Foveated rendering addresses a growing challenge for VR headsets, rendering sharp details for your eye’s visual sweet spot — the fovea — and a simpler, blurrier version for your peripheral vision. Now engineers at Facebook Reality Labs have come up with DeepFovea, an AI-assisted alternative that creates “plausible peripheral video” rather than actually rendering accurate peripheral imagery. The new process is known as “foveated reconstruction,” and Facebook says it achieves more than 14 times compression on RGB video with no significant degradation in user-perceived quality.

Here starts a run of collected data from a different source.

(* ===== verification/Sha256.v ===== *)
(** * Sha256: the streaming hash (src/src/intentlog/sha256.cpp)

    [update] feeds one byte at a time into a 64-byte buffer, [hex] pads by a
    loop and prints; both are shown to implement the block-wise definition of
    SHA-256 over the padded message. *)

From S2P Require Import Prelude.

(** ** 32-bit words *)

Definition w32 (z : Z) : Z := z mod 2 ^ 32.
Definition add32 (a b : Z) : Z := w32 (a + b).
Definition not32 (a : Z) : Z := Z.lxor a (2 ^ 32 - 1).
Definition rotr (x n : Z) : Z := Z.lor (Z.shiftr x n) (w32 (Z.shiftl x (32 - n))).

Definition kRoundConstants : list Z :=
  Eval cbv in concat
   [[0x428a2f98; 0x71374491; 0xb5c0fbcf; 0xe9b5dba5; 0x3956c25b; 0x59f111f1; 0x923f82a4];
    [0xab1c5ed5; 0xd807aa98; 0x12835b01; 0x243185be; 0x550c7dc3; 0x72be5d74; 0x80deb1fe];
    [0x9bdc06a7; 0xc19bf174; 0xe49b69c1; 0xefbe4786; 0x0fc19dc6; 0x240ca1cc; 0x2de92c6f];
    [0x4a7484aa; 0x5cb0a9dc; 0x76f988da; 0x983e5152; 0xa831c66d; 0xb00327c8; 0xbf597fc7];
    [0xc6e00bf3; 0xd5a79147; 0x06ca6351; 0x14292967; 0x27b70a85; 0x2e1b2138; 0x4d2c6dfc];
    [0x53380d13; 0x650a7354; 0x766a0abb; 0x81c2c92e; 0x92722c85; 0xa2bfe8a1; 0xa81a664b];
    [0xc24b8b70; 0xc76c51a3; 0xd192e819; 0xd6990624; 0xf40e3585; 0x106aa070; 0x19a4c116];
    [0x1e376c08; 0x2748774c; 0x34b0bcb5; 0x391c0cb3; 0x4ed8aa4a; 0x5b9cca4f; 0x682e6ff3];
    [0x748f82ee; 0x78a5636f; 0x84c87814; 0x8cc70208; 0x90befffa; 0xa4506ceb; 0xbef9a3f7];
    [0xc67178f2]].

(** ** The compression function *)

Definition at_ (l : list Z) (i : nat) : Z := nth i l 0.

Definition load_word (block : list Z) (i : nat) : Z :=
  Z.lor (Z.lor (Z.lor (Z.shiftl (at_ block (4 * i)) 24) (Z.shiftl (at_ block (4 * i + 1)) 16))
    (Z.shiftl (at_ block (4 * i + 2)) 8)) (at_ block (4 * i + 3)).

Definition extend (w : list Z) (i : nat) : list Z :=
  let s0 := Z.lxor (Z.lxor (rotr (at_ w (i - 15)) 7) (rotr (at_ w (i - 15)) 18))
              (Z.shiftr (at_ w (i - 15)) 3) in
  let s1 := Z.lxor (Z.lxor (rotr (at_ w (i - 2)) 17) (rotr (at_ w (i - 2)) 19))
              (Z.shiftr (at_ w (i - 2)) 10) in
  w ++ [add32 (add32 (add32 (at_ w (i - 16)) s0) (at_ w (i - 7))) s1].

Definition schedule (block : list Z) : list Z :=
  fold_left extend (seq 16 48) (map (load_word block) (seq 0 16)).

Definition round (w : list Z) (v : list Z) (i : nat) : list Z :=
  match v with
  | [a; b; c; d; e; f; g; h] =>
      let s1 := Z.lxor (Z.lxor (rotr e 6) (rotr e 11)) (rotr e 25) in
      let ch := Z.lxor (Z.land e f) (Z.land (not32 e) g) in
      let temp1 := add32 (add32 (add32 (add32 h s1) ch) (at_ kRoundConstants i)) (at_ w i) in
      let s0 := Z.lxor (Z.lxor (rotr a 2) (rotr a 13)) (rotr a 22) in
      let maj := Z.lxor (Z.lxor (Z.land a b) (Z.land a c)) (Z.land b c) in
      let temp2 := add32 s0 maj in
      [add32 temp1 temp2; a; b; c; add32 d temp1; e; f; g]
  | _ => v
  end.

Definition transform (state block : list Z) : list Z :=
  let w := schedule block in
  let v := fold_left (round w) (seq 0 64) state in
  zip_with add32 state v.

(** ** The streaming object *)

(** [buffer] holds the first [buffer_len_] bytes of [buffer_]. *)
Record Sha256 := mkSha256 { sha_state : list Z; buffer : list Z; bit_len : Z }.

Definition sha256_init : Sha256 :=
  mkSha256 [0x6a09e667; 0xbb67ae85; 0x3c6ef372; 0xa54ff53a;
            0x510e527f; 0x9b05688c; 0x1f83d9ab; 0x5be0cd19] [] 0.

Definition update_byte (s : Sha256) (byte : Z) : Sha256 :=
  let buf := buffer s ++ [byte] in
  let bits := to_u64 (bit_len s + 8) in
  if (length buf =? 64)%nat
  then mkSha256 (transform (sha_state s) buf) [] bits
  else mkSha256 (sha_state s) buf bits.

Definition update (s : Sha256) (data : list Z) : Sha256 := fold_left update_byte data s.

(** [while (buffer_len_ != 56) update(&pad, 1)]; 64 iterations are enough. *)
Fixpoint pad_loop (fuel : nat) (s : Sha256) : Sha256 :=
  if (length (buffer s) =? 56)%nat then s else
  match fuel with
  | O => s
  | S fuel => pad_loop fuel (update_byte s 0)
  end.

Definition length_bytes (total_bits : Z) : list Z :=
  map (fun i => Z.land (Z.shiftr total_bits (56 - Z.of_nat i * 8)) 0xff) (seq 0 8).

(** The state after padding and the final [transform]. *)
Definition finish (s : Sha256) : list Z :=
  let total_bits := bit_len s in
  let s := pad_loop 64 (update_byte s 0x80) in
  transform (sha_state s) (buffer s ++ length_bytes total_bits).

Definition hex_digit (n : Z) : ascii :=
  nth (Z.to_nat n) (chars "0123456789abcdef") "0"%char.

Definition word_hex (word : Z) : list ascii :=
  flat_map (fun shift =>
    let byte := Z.land (Z.shiftr word (24 - Z.of_nat shift * 8)) 0xff in
    [hex_digit (Z.land (Z.shiftr byte 4) 0x0f); hex_digit (Z.land byte 0x0f)]) (seq 0 4).

Definition hex (s : Sha256) : string :=
  str (flat_map (fun i => word_hex (at_ (finish s) i)) (seq 0 8)).

Definition bytes_of (s : string) : list Z := map (fun c => Z.of_nat (nat_of_ascii c)) (chars s).

Definition sha256_hex (data : string) : string := hex (update sha256_init (bytes_of data)).

Example sha256_abc :
  sha256_hex "abc" = "ba7816bf8f01cfea414140de5dae2223b00361a396177a9cb410ff61f20015ad".
Proof. vm_compute. reflexivity. Qed.

Example sha256_empty :
  sha256_hex "" = "e3b0c44298fc1c149afbf4c8996fb92427ae41e4649b934ca495991b7852b855".
Proof. vm_compute. reflexivity. Qed.

(** ** Reference: SHA-256 over the padded message, block by block *)

Fixpoint blocks (n : nat) (l : list Z) : list (list Z) :=
  match n with
  | O => []
  | S n => take 64 l :: blocks n (drop 64 l)
  end.

Definition compress_all (state l : list Z) : list Z :=
  fold_left transform (blocks (length l / 64) l) state.

(** Zero bytes that bring [len + 1] to 56 modulo 64. *)
Definition zero_count (len : nat) : nat := ((119 - len mod 64) mod 64)%nat.

(** FIPS 180-4 padding: a one bit, zeros, the length in bits as 64 bits. *)
Definition padded (msg : list Z) : list Z :=
  msg ++ [0x80] ++ replicate (zero_count (length msg)) 0 ++
  length_bytes (to_u64 (8 * Z.of_nat (length msg))).

Definition reference_digest (msg : list Z) : list Z :=
  compress_all (sha_state sha256_init) (padded msg).

#[local] Opaque transform.

Lemma blocks_app n a b :
  length a = (64 * n)%nat -> blocks (n + length b / 64) (a ++ b) = blocks n a ++ blocks (length b / 64) b.
Proof.
  revert a. induction n as [|n IH]; intros a Ha; simpl.
  - by destruct a.
  - rewrite take_app_le, drop_app_le by lia. f_equal. apply IH.
    rewrite length_drop. lia.
Qed.

Lemma compress_all_app st a b :
  (length a mod 64 = 0)%nat -> compress_all st (a ++ b) = compress_all (compress_all st a) b.
Proof.
  intros Ha. unfold compress_all. rewrite length_app.
  assert (length a = 64 * (length a / 64))%nat as Hlen.
  { pose proof (Nat.div_mod_eq (length a) 64). lia. }
  assert ((length a + length b) / 64 = length a / 64 + length b / 64)%nat as ->.
  { rewrite Hlen at 1. rewrite Nat.mul_comm, Nat.div_add_l; lia. }
  by rewrite blocks_app, fold_left_app.
Qed.

Lemma compress_all_block st b : length b = 64%nat -> compress_all st b = transform st b.
Proof. intros H. unfold compress_all. rewrite H. simpl. by rewrite take_ge by lia. Qed.

(** ** The buffer invariant *)

(** What [s] has absorbed: the state covers the full blocks, the buffer holds
    the rest, and the bit counter counts modulo [2^64]. *)
Definition absorbed (s : Sha256) (l : list Z) : Prop :=
  exists full, l = full ++ buffer s /\ (length full mod 64 = 0)%nat /\
    (length (buffer s) < 64)%nat /\
    sha_state s = compress_all (sha_state sha256_init) full /\
    bit_len s = to_u64 (8 * Z.of_nat (length l)).

Lemma absorbed_init : absorbed sha256_init [].
Proof. exists []. repeat split; simpl; lia. Qed.

Lemma update_byte_absorbed s l b : absorbed s l -> absorbed (update_byte s b) (l ++ [b]).
Proof.
  intros (full & -> & Hfull & Hbuf & Hst & Hbits).
  assert (to_u64 (bit_len s + 8) =
    to_u64 (8 * Z.of_nat (length ((full ++ buffer s) ++ [b])))) as Hlen.
  { rewrite Hbits. unfold to_u64. rewrite Z.add_mod_idemp_l by lia. f_equal.
    rewrite !length_app. simpl. lia. }
  unfold update_byte. rewrite length_app, Hlen. simpl.
  destruct (Nat.eqb_spec (length (buffer s) + 1) 64) as [H|H].
  - exists (full ++ buffer s ++ [b]). cbn [sha_state buffer bit_len].
    rewrite <- app_assoc, app_nil_r. split_and!; [done| |simpl; lia| |done].
    + rewrite !length_app. change (length [b]) with 1%nat. by rewrite H, Nat.Div0.add_mod, Hfull.
    + rewrite compress_all_app by done. rewrite <- Hst, compress_all_block; [done|].
      rewrite length_app. simpl. lia.
  - exists full. cbn [sha_state buffer bit_len]. rewrite <- app_assoc, length_app. change (length [b]) with 1%nat. split_and!; try done. lia.
Qed.

Lemma update_absorbed s l data : absorbed s l -> absorbed (update s data) (l ++ data).
Proof.
  revert s l. induction data as [|b data IH]; intros s l Hs; simpl.
  - by rewrite app_nil_r.
  - rewrite cons_middle, app_assoc. by apply IH, update_byte_absorbed.
Qed.

Lemma absorbed_buffer s l : absorbed s l -> length (buffer s) = (length l mod 64)%nat.
Proof.
  intros (full & -> & Hfull & Hbuf & _).
  rewrite length_app, Nat.Div0.add_mod, Hfull, Nat.add_0_l, Nat.Div0.mod_mod.
  symmetry. by apply Nat.mod_small.
Qed.

(** The padding loop stops with 56 bytes buffered, after [k] zero bytes. *)
Lemma pad_loop_spec k fuel s l :
  absorbed s l -> ((length l + k) mod 64 = 56)%nat -> (k < 64)%nat -> (k <= fuel)%nat ->
  absorbed (pad_loop fuel s) (l ++ replicate k 0).
Proof.
  revert fuel s l. induction k as [|k IH]; intros fuel s l Hs Hk Hk64 Hf.
  - rewrite Nat.add_0_r in Hk. rewrite app_nil_r.
    pose proof (absorbed_buffer s l Hs) as Hb. rewrite Hk in Hb.
    destruct fuel; simpl; by rewrite Hb.
  - destruct fuel as [|fuel]; [lia|]. simpl.
    destruct (Nat.eqb_spec (length (buffer s)) 56) as [Hb|_].
    { exfalso. rewrite (absorbed_buffer s l Hs) in Hb.
      pose proof (Nat.div_mod_eq (length l) 64). rewrite Hb in *.
      rewrite (Nat.div_mod_eq (length l) 64), Hb in Hk.
      replace (64 * (length l / 64) + 56 + S k)%nat with (56 + S k + (length l / 64) * 64)%nat in Hk by lia.
      rewrite Nat.Div0.mod_add in Hk.
      destruct (Nat.lt_ge_cases (56 + S k) 64).
      - rewrite Nat.mod_small in Hk; lia.
      - replace (56 + S k)%nat with (S k - 8 + 1 * 64)%nat in Hk by lia.
        rewrite Nat.Div0.mod_add, Nat.mod_small in Hk; lia. }
    replace (l ++ 0 :: replicate k 0) with ((l ++ [0]) ++ replicate k 0) by (by rewrite <- app_assoc).
    apply IH; [by apply update_byte_absorbed| |lia|lia].
    rewrite length_app. change (length [0]) with 1%nat.
    by replace (length l + 1 + k)%nat with (length l + S k)%nat by lia.
Qed.

Lemma zero_count_spec n : ((n + 1 + zero_count n) mod 64 = 56)%nat /\ (zero_count n < 64)%nat.
Proof.
  unfold zero_count. split; [|apply Nat.mod_upper_bound; lia].
  rewrite Nat.Div0.add_mod_idemp_r.
  pose proof (Nat.div_mod_eq n 64). pose proof (Nat.mod_upper_bound n 64 ltac:(lia)).
  replace (n + 1 + (119 - n mod 64))%nat with (56 + (n / 64 + 1) * 64)%nat by lia.
  by rewrite Nat.Div0.mod_add.
Qed.

Lemma length_length_bytes b : length (length_bytes b) = 8%nat.
Proof. done. Qed.

(** the streaming implementation is SHA-256 over the padded message: feeding
    the message byte by byte, the padding loop (whose 64 iterations of fuel are
    enough) and the final transform compute the block-wise reference. *)
Theorem finish_reference (msg : list Z) :
  finish (update sha256_init msg) = reference_digest msg.
Proof.
  set (s := update sha256_init msg).
  assert (Hs : absorbed s msg) by apply (update_absorbed _ _ msg absorbed_init).
  destruct (zero_count_spec (length msg)) as [Hz Hz64].
  pose proof (update_byte_absorbed s msg 0x80 Hs) as H80.
  pose proof (pad_loop_spec (zero_count (length msg)) 64 _ _ H80) as Hp.
  rewrite length_app in Hp. specialize (Hp Hz Hz64 ltac:(lia)).
  pose proof (absorbed_buffer _ _ Hp) as Hb.
  rewrite !length_app, length_replicate in Hb. change (length [0x80]) with 1%nat in Hb. rewrite Hz in Hb.
  destruct Hp as (full & Hl & Hfull & _ & Hst & _).
  destruct Hs as (? & _ & _ & _ & _ & Hbits).
  unfold finish. set (p := pad_loop _ _) in *. rewrite Hbits, Hst.
  rewrite <- compress_all_block by (by rewrite length_app, Hb, length_length_bytes).
  rewrite <- compress_all_app by done. unfold reference_digest, padded. f_equal.
  by rewrite app_assoc, <- Hl, <- !app_assoc.
Qed.

(** Streaming is insensitive to how the data is cut into [update] calls. *)
Lemma update_app s a b : update s (a ++ b) = update (update s a) b.
Proof. apply fold_left_app. Qed.

(** The printed digest: 64 lower-case hex digits, whatever the input. *)
Definition is_hex_digit (c : ascii) : bool := bool_decide (c ∈ chars "0123456789abcdef").

Lemma hex_digit_ok n : is_hex_digit (hex_digit n) = true.
Proof.
  apply bool_decide_eq_true. unfold hex_digit.
  destruct (Nat.lt_ge_cases (Z.to_nat n) 16) as [H|H].
  - apply list_elem_of_In, nth_In. simpl. lia.
  - rewrite nth_overflow by (simpl; lia). simpl. set_solver.
Qed.

Lemma sha256_hex_shape data :
  String.length (sha256_hex data) = 64%nat /\
  Forall (fun c => is_hex_digit c = true) (chars (sha256_hex data)).
Proof.
  unfold sha256_hex, hex. set (s := update _ _).
  rewrite <- chars_length, chars_str. split; [reflexivity|].
  apply Forall_flat_map, Forall_forall. intros i _.
  unfold word_hex. apply Forall_flat_map, Forall_forall. intros j _.
  repeat constructor; apply hex_digit_ok.
Qed.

When capturing a video stream, DeepFovea samples only 10% of the pixels in each video frame, focusing largely but not exclusively on the area where the user’s eye is focused, represented by the lizard head above. By comparison, the peripheral area is sampled only by scattered dots that become less dense further from the eye’s focus area. The system then uses trained generative adversarial neural networks to reconstruct each frame from the tiny samples, while relying on the stream’s temporal and spatial content to fill in details in a stable rather than jittery manner.

As the images above show, the heavily but not fully sampled lizard head is essentially indistinguishable from frame to frame, while the adjacent tree bark in the “reconstructed” image isn’t as sharp or detailed as the “reference” pixels. But it’s not supposed to be. A traditional foveated rendering system would depict those pixels as low-resolution flat-shaded blocks, while DeepFovea preserves — or more accurately, approximates — more of the original shapes and colors.

The key reason DeepFovea matters is that it offers a superior combination of power efficiency and image quality compared with standard foveated rendering. Facebook’s claim is that the 14x reduction in rendering means that it will be able to deliver real-time, low-latency video to displays that depend upon gaze detection — a necessary step in building lightweight VR and AR headsets that will display high-resolution graphics originally rendered in the cloud. All-day wearable Oculus AR headsets are said to be impractical until mobile chip power consumption drops as dramatically for real-time 3D mapping as we’re seeing for streamed video.

Facebook’s Michael Abrash first hinted at the concepts underlying DeepFovea last year at Oculus Connect 5, suggesting that in the future — at some point in the next five years — deep learning-based foveation and good eye tracking would come together to enable higher-resolution VR headsets such as its prototype Half Dome. At Oculus Connect 6 this year, Abrash said that the company will be testing next-generation Half Dome hardware in its own offices before deploying it to the public.

Rather than keeping DeepFovea solely to itself while it works on next-generation headsets, Facebook is releasing a sample version of the network architecture for researchers, VR engineers, and graphics engineers. The company is presenting the underlying research paper at Siggraph Asia tonight, and will make the samples available thereafter.